After this statement, the ECB banned ABLV from carrying out customer debit operations in any currency, explaining that "the financial condition of the bank has deteriorated noticeably" due to the publication of the investigation. The bank is rejecting all accusations, its management insists that since the publication of FinCEN, the bank has raised enough funds to meet all the requirements of depositors, and believes that the bank is not allowed to work "for political reasons."

The Minister of Finance of Latvia, Dana Reizniece-Ozola, assured the depositors during a press conference that all their deposits are insured. "Since March 7, the bank's clients, depositors, will be able to receive insured bank deposits within eight working days," she said. Under the Latvian laws the state guarantees safety of contributions to € 100 thousand. The prime minister of Latvia Māris Kučinskis said that the question of improvement of the financial control in view of the given circumstances will be discussed at an emergency meeting on Monday. "I am confident in the stability of Latvia's financial sector and in its ability to take the necessary steps to ensure that the banking sector can regain its reputation," the Prime Minister said. 

The investigation of the Ministry of Finance of the United States was also mentioned in connection with the detention and interrogation of the head of the Central Bank of Latvia, Ilmārs Rimševičs.

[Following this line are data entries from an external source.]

(** Reconciliation looks up every bridge variable it gets through. *)
Lemma update_var_get_var ac var c :
  In (Get_var (fst var)) (calls (update_var ac var c)).
Proof.
  unfold update_var.
  destruct (get_var ac (fst var)) as [v|]; [|left; reflexivity].
  repeat match goal with |- context [if ?b then _ else _] => destruct b end;
    try (left; reflexivity);
    rewrite and_then_calls by reflexivity; left; reflexivity.
Qed.

Lemma update_vars_get_var ac vars c name :
  thrown (update_vars ac vars c) = None ->
  In name (map fst vars) -> In (Get_var name) (calls (update_vars ac vars c)).
Proof.
  revert c; induction vars as [|var rest IH]; intros c Hok Hin; simpl in *.
  - contradiction.
  - destruct (thrown (update_var ac var c)) as [e|] eqn:Hvar.
    + rewrite (and_then_thrown _ _ e Hvar) in Hok; congruence.
    + rewrite and_then_thrown_after in Hok by assumption.
      rewrite and_then_calls by assumption; apply in_or_app.
      destruct Hin as [<- | Hin]; [left; apply update_var_get_var|].
      right; apply IH; assumption.
Qed.

(** ** The throttle *)

Lemma new_cfg_t_settings ac names c :
  same_settings c (final (resolve_vars ac names c)).
Proof.
  revert c; induction names as [|name rest IH]; intros c; simpl.
  - apply same_settings_refl.
  - destruct (get_var ac name) as [v|]; [|apply same_settings_refl].
    apply and_then_keeps with (P := same_settings c).
    + apply and_then_keeps with (P := same_settings c); simpl.
      * apply same_settings_refl.
      * intros s Hs; eapply same_settings_trans;
          eauto using make_or_replace_var_settings.
    + intros s Hs; eapply same_settings_trans; eauto.
Qed.

Lemma process_throws ac mem c e :
  thrown (update_varlist ac c) = Some e ->
  process ac mem c = update_varlist ac c.
Proof. intros H; unfold process; apply (and_then_thrown _ _ e H). Qed.

Lemma process_sends ac mem c :
  thrown (update_varlist ac c) = None -> skipcnt c = 0 ->
  process ac mem c =
  {| calls := calls (update_varlist ac c) ++
              map (frame mem) (varlist (final (update_varlist ac c)));
     final := set_skipcnt (final (update_varlist ac c)) (skip c);
     thrown := None |}.
Proof.
  intros Hok H0; unfold process, and_then; rewrite Hok.
  destruct (update_varlist_settings ac c) as (Hcnt & Hskip & _).
  rewrite Hcnt, H0, Hskip; simpl; rewrite send_frames_frames; reflexivity.
Qed.

Lemma process_skips ac mem c :
  thrown (update_varlist ac c) = None -> 0 < skipcnt c < 4294967296 ->
  process ac mem c =
  {| calls := calls (update_varlist ac c);
     final := set_skipcnt (final (update_varlist ac c)) (skipcnt c - 1);
     thrown := None |}.
Proof.
  intros Hok H0; unfold process, and_then; rewrite Hok.
  destruct (update_varlist_settings ac c) as (Hcnt & _).
  rewrite Hcnt; destruct (Z.eqb_spec (skipcnt c) 0) as [E|_]; [lia|].
  simpl; rewrite app_nil_r; unfold unsigned_cast.
  rewrite Z.mod_small by lia; reflexivity.
Qed.

Lemma throttle_skip_start ac0 skip_ sid names rate :
  skipcnt (final (new_cfg_t ac0 skip_ sid names rate)) = skip_ /\
  skip (final (new_cfg_t ac0 skip_ sid names rate)) = skip_.
Proof.
  unfold new_cfg_t.
  match goal with |- context [resolve_vars ac0 names ?c0] =>
    destruct (new_cfg_t_settings ac0 names c0) as (H1 & H2 & _) end.
  split; assumption.
Qed.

The Latvian authorities said that his detention was carried out within the framework of the investigation of the criminal case on bribe taking. However, the finance minister of Latvia mentioned the American investigation referring to the detention. Mr. Kučinskis himself, who denies his guilt, in an interview with the Financial Times on Friday said that he was the victim of a concerted campaign by several banks that were dissatisfied with his policy of increasing transparency in the banking sector of the country. On the last Monday, the prime minister of Latvia Māris Kučinskis has demanded from the head of the Central Bank of Latvia to retire. Official accusations to Mr. Rimševičs have not yet been filed, he was released on bail.